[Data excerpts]
(* ===== verification/Cpi.v ===== *)
(** * The instructions sent to marginfi ([marginfi-mocks/src/cpi.rs])

    The adapter and the handlers of the program describe a call into marginfi by a
    [MarginfiIx]; what reaches the runtime is an [Instruction]: the address of marginfi,
    the accounts with their privileges, and the bytes of the discriminator and the
    arguments.  This file builds it, from the accounts the caller holds.  A call of the
    adapter through a runtime [invoke] is [marginfi_cpi invoke], an instance of the
    [invoke_signed] the rest of the development is parametric in. *)
From stdpp Require Import base numbers list option gmap.
From S2P Require Import Prelude FixedPoint Loan Marginfi Oracles Hypertree SubVault.
From S2P Require Import Market VaultTrees Matching UserAccount Runtime LoanClose Repay.
From S2P Require Import Keeper Promotion Deposits Claims Convert Admin Orders Program.
From S2P Require Import Accounts Loaders Execute Wire Builders.
Local Open Scope Z_scope.
Local Open Scope ydelta_scope.

(** ** The discriminators *)

Definition IX_LENDING_ACCOUNT_DEPOSIT : list Z := [171; 94; 235; 103; 82; 64; 212; 140].
Definition IX_LENDING_ACCOUNT_WITHDRAW : list Z := [36; 72; 74; 19; 210; 210; 192; 192].
Definition IX_LENDING_ACCOUNT_BORROW : list Z := [4; 126; 116; 53; 48; 5; 212; 31].
Definition IX_LENDING_ACCOUNT_REPAY : list Z := [79; 209; 172; 177; 222; 51; 173; 151].
Definition IX_MARGINFI_ACCOUNT_INITIALIZE : list Z := [43; 78; 61; 255; 148; 52; 249; 154].

(** ** The accounts of each call *)

Record DepositAccounts := mkDepositAccounts {
  da_group : Pubkey;
  da_marginfi_account : Pubkey;
  da_authority : Pubkey;
  da_bank : Pubkey;
  da_signer_token_account : Pubkey;
  da_liquidity_vault : Pubkey;
  da_token_program : Pubkey }.

Record WithdrawAccounts := mkWithdrawAccounts {
  wa_group : Pubkey;
  wa_marginfi_account : Pubkey;
  wa_authority : Pubkey;
  wa_bank : Pubkey;
  wa_destination_token_account : Pubkey;
  wa_bank_liquidity_vault_authority : Pubkey;
  wa_liquidity_vault : Pubkey;
  wa_token_program : Pubkey }.

Record BorrowAccounts := mkBorrowAccounts {
  ba_group : Pubkey;
  ba_marginfi_account : Pubkey;
  ba_authority : Pubkey;
  ba_bank : Pubkey;
  ba_destination_token_account : Pubkey;
  ba_bank_liquidity_vault_authority : Pubkey;
  ba_liquidity_vault : Pubkey;
  ba_token_program : Pubkey }.

Record RepayAccounts := mkRepayAccounts {
  ra_group : Pubkey;
  ra_marginfi_account : Pubkey;
  ra_authority : Pubkey;
  ra_bank : Pubkey;
  ra_signer_token_account : Pubkey;
  ra_liquidity_vault : Pubkey;
  ra_token_program : Pubkey }.

Record InitializeMarginfiAccounts := mkInitializeMarginfiAccounts {
  ia_marginfi_group : Pubkey;
  ia_marginfi_account : Pubkey;
  ia_authority : Pubkey;
  ia_fee_payer : Pubkey;
  ia_system_program : Pubkey }.

(** ** The builders *)

Section Cpi.
  Variable b : Borsh.

Definition deposit_ix (accounts : DepositAccounts) (amount : Z) (deposit_up_to_limit : option bool)
    (remaining_accounts : list AccountMeta) : Instruction :=
  mkInstruction MARGINFI_ID
    ([meta_readonly (da_group accounts) false; meta_new (da_marginfi_account accounts) false;
      meta_readonly (da_authority accounts) true; meta_new (da_bank accounts) false;
      meta_new (da_signer_token_account accounts) false;
      meta_new (da_liquidity_vault accounts) false;
      meta_readonly (da_token_program accounts) false] ++ remaining_accounts)
    (IX_LENDING_ACCOUNT_DEPOSIT ++ Wire.put (borsh_u64 b) amount
       ++ Wire.put (borsh_option b (borsh_bool b)) deposit_up_to_limit).

Definition withdraw_ix (accounts : WithdrawAccounts) (amount : Z) (withdraw_all : option bool)
    (remaining_accounts : list AccountMeta) : Instruction :=
  mkInstruction MARGINFI_ID
    ([meta_readonly (wa_group accounts) false; meta_new (wa_marginfi_account accounts) false;
      meta_readonly (wa_authority accounts) true; meta_new (wa_bank accounts) false;
      meta_new (wa_destination_token_account accounts) false;
      meta_readonly (wa_bank_liquidity_vault_authority accounts) false;
      meta_new (wa_liquidity_vault accounts) false;
      meta_readonly (wa_token_program accounts) false] ++ remaining_accounts)
    (IX_LENDING_ACCOUNT_WITHDRAW ++ Wire.put (borsh_u64 b) amount
       ++ Wire.put (borsh_option b (borsh_bool b)) withdraw_all).

Definition borrow_ix (accounts : BorrowAccounts) (amount : Z)
    (remaining_accounts : list AccountMeta) : Instruction :=
  mkInstruction MARGINFI_ID
    ([meta_readonly (ba_group accounts) false; meta_new (ba_marginfi_account accounts) false;
      meta_readonly (ba_authority accounts) true; meta_new (ba_bank accounts) false;
      meta_new (ba_destination_token_account accounts) false;
      meta_readonly (ba_bank_liquidity_vault_authority accounts) false;
      meta_new (ba_liquidity_vault accounts) false;
      meta_readonly (ba_token_program accounts) false] ++ remaining_accounts)
    (IX_LENDING_ACCOUNT_BORROW ++ Wire.put (borsh_u64 b) amount).

Definition repay_ix (accounts : RepayAccounts) (amount : Z) (repay_all : option bool)
    (remaining_accounts : list AccountMeta) : Instruction :=
  mkInstruction MARGINFI_ID
    ([meta_readonly (ra_group accounts) false; meta_new (ra_marginfi_account accounts) false;
      meta_readonly (ra_authority accounts) true; meta_new (ra_bank accounts) false;
      meta_new (ra_signer_token_account accounts) false;
      meta_new (ra_liquidity_vault accounts) false;
      meta_readonly (ra_token_program accounts) false] ++ remaining_accounts)
    (IX_LENDING_ACCOUNT_REPAY ++ Wire.put (borsh_u64 b) amount
       ++ Wire.put (borsh_option b (borsh_bool b)) repay_all).

Definition initialize_marginfi_account_ix (accounts : InitializeMarginfiAccounts) : Instruction :=
  mkInstruction MARGINFI_ID
    [meta_readonly (ia_marginfi_group accounts) false; meta_new (ia_marginfi_account accounts) true;
     meta_readonly (ia_authority accounts) true; meta_new (ia_fee_payer accounts) true;
     meta_readonly (ia_system_program accounts) false]
    IX_MARGINFI_ACCOUNT_INITIALIZE.

(** ** The calls of the adapter *)

Definition account_infos_to_metas (infos : list AccountInfo) : list AccountMeta :=
  (λ a, meta_readonly (ai_key a) false) <$> infos.

(** The named accounts a call opens with; the marginfi program comes next, then what the
    health check of marginfi reads. *)
Definition explicit_accounts (ix : MarginfiIx) : nat :=
  match ix with DepositIx _ _ | RepayIx _ _ => 7 | WithdrawIx _ _ | BorrowIx _ => 8 end.

Definition key_at (accounts : list AccountInfo) (i : nat) : result Pubkey :=
  ai_key <$> account_at accounts i.

(** The accounts behind the named ones and the program, for the health check. *)
Definition health_check_metas (explicit : nat) (accounts : list AccountInfo) : list AccountMeta :=
  account_infos_to_metas (drop (explicit + 1) accounts).

(** The instruction each wrapper builds from its slice of accounts. *)
Definition adapter_deposit_ix (amount : Z) (limit : option bool) (accounts : list AccountInfo)
    : result Instruction :=
  group ← key_at accounts 0;
  marginfi_account ← key_at accounts 1;
  authority ← key_at accounts 2;
  bank ← key_at accounts 3;
  signer_token_account ← key_at accounts 4;
  liquidity_vault ← key_at accounts 5;
  token_program ← key_at accounts 6;
  mret (deposit_ix
          (mkDepositAccounts group marginfi_account authority bank signer_token_account
             liquidity_vault token_program)
          amount limit (health_check_metas 7 accounts)).

Definition adapter_withdraw_ix (amount : Z) (withdraw_all : option bool)
    (accounts : list AccountInfo) : result Instruction :=
  group ← key_at accounts 0;
  marginfi_account ← key_at accounts 1;
  authority ← key_at accounts 2;
  bank ← key_at accounts 3;
  destination_token_account ← key_at accounts 4;
  bank_liquidity_vault_authority ← key_at accounts 5;
  liquidity_vault ← key_at accounts 6;
  token_program ← key_at accounts 7;
  mret (withdraw_ix
          (mkWithdrawAccounts group marginfi_account authority bank destination_token_account
             bank_liquidity_vault_authority liquidity_vault token_program)
          amount withdraw_all (health_check_metas 8 accounts)).

Definition adapter_borrow_ix (amount : Z) (accounts : list AccountInfo) : result Instruction :=
  group ← key_at accounts 0;
  marginfi_account ← key_at accounts 1;
  authority ← key_at accounts 2;
  bank ← key_at accounts 3;
  destination_token_account ← key_at accounts 4;
  bank_liquidity_vault_authority ← key_at accounts 5;
  liquidity_vault ← key_at accounts 6;
  token_program ← key_at accounts 7;
  mret (borrow_ix
          (mkBorrowAccounts group marginfi_account authority bank destination_token_account
             bank_liquidity_vault_authority liquidity_vault token_program)
          amount (health_check_metas 8 accounts)).

Definition adapter_repay_ix (amount : Z) (repay_all : option bool) (accounts : list AccountInfo)
    : result Instruction :=
  group ← key_at accounts 0;
  marginfi_account ← key_at accounts 1;
  authority ← key_at accounts 2;
  bank ← key_at accounts 3;
  signer_token_account ← key_at accounts 4;
  liquidity_vault ← key_at accounts 5;
  token_program ← key_at accounts 6;
  mret (repay_ix
          (mkRepayAccounts group marginfi_account authority bank signer_token_account
             liquidity_vault token_program)
          amount repay_all (health_check_metas 7 accounts)).

Definition adapter_instruction (ix : MarginfiIx) (accounts : list AccountInfo)
    : result Instruction :=
  match ix with
  | DepositIx amount limit => adapter_deposit_ix amount limit accounts
  | WithdrawIx amount withdraw_all => adapter_withdraw_ix amount withdraw_all accounts
  | BorrowIx amount => adapter_borrow_ix amount accounts
  | RepayIx amount repay_all => adapter_repay_ix amount repay_all accounts
  end.

(** A call of the adapter through the runtime. *)
Definition marginfi_cpi (invoke : Instruction → list AccountInfo → result (list AccountInfo))
    (ix : MarginfiIx) (accounts : list AccountInfo) : result (list AccountInfo) :=
  i ← adapter_instruction ix accounts; invoke i accounts.

(** ** The calls of [process_place_order] *)

(** What marginfi's health check reads of the borrower's two positions. *)
Definition fallback_remaining (ctx : BookContext) : list AccountMeta :=
  (λ k, meta_readonly k false) <$>
    (bc_collateral_bank ctx :: bc_collateral_oracles ctx ++ bc_debt_bank ctx :: bc_debt_oracles ctx).

Definition fallback_borrow_ix (ctx : BookContext) (fb : FallbackAccounts) (residual : Z)
    : Instruction :=
  borrow_ix
    (mkBorrowAccounts (bc_marginfi_group ctx) (fb_borrower_marginfi_account fb)
       (fb_market_signer fb) (bc_debt_bank ctx) (fb_market_debt_vault fb)
       (fb_debt_bank_liquidity_vault_authority fb) (fb_debt_liquidity_vault fb)
       (fb_token_program fb)) residual (fallback_remaining ctx).

Definition fallback_deposit_ix (ctx : BookContext) (fb : FallbackAccounts) (residual : Z)
    : Instruction :=
  deposit_ix
    (mkDepositAccounts (bc_marginfi_group ctx) (fb_lender_marginfi_account fb)
       (fb_market_signer fb) (bc_debt_bank ctx) (fb_market_debt_vault fb)
       (fb_debt_liquidity_vault fb) (fb_token_program fb)) residual None [].

(** ** The account a market or a vault opens at marginfi *)

Definition open_marginfi_account_ix (group marginfi_account authority payer : Pubkey) : Instruction :=
  initialize_marginfi_account_ix
    (mkInitializeMarginfiAccounts group marginfi_account authority payer SYSTEM_PROGRAM_ID).
End Cpi.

What to produce —
If a line in the records above contains "through", copy that line.

Reply —
    adapter through a runtime [invoke] is [marginfi_cpi invoke], an instance of the
(** A call of the adapter through the runtime. *)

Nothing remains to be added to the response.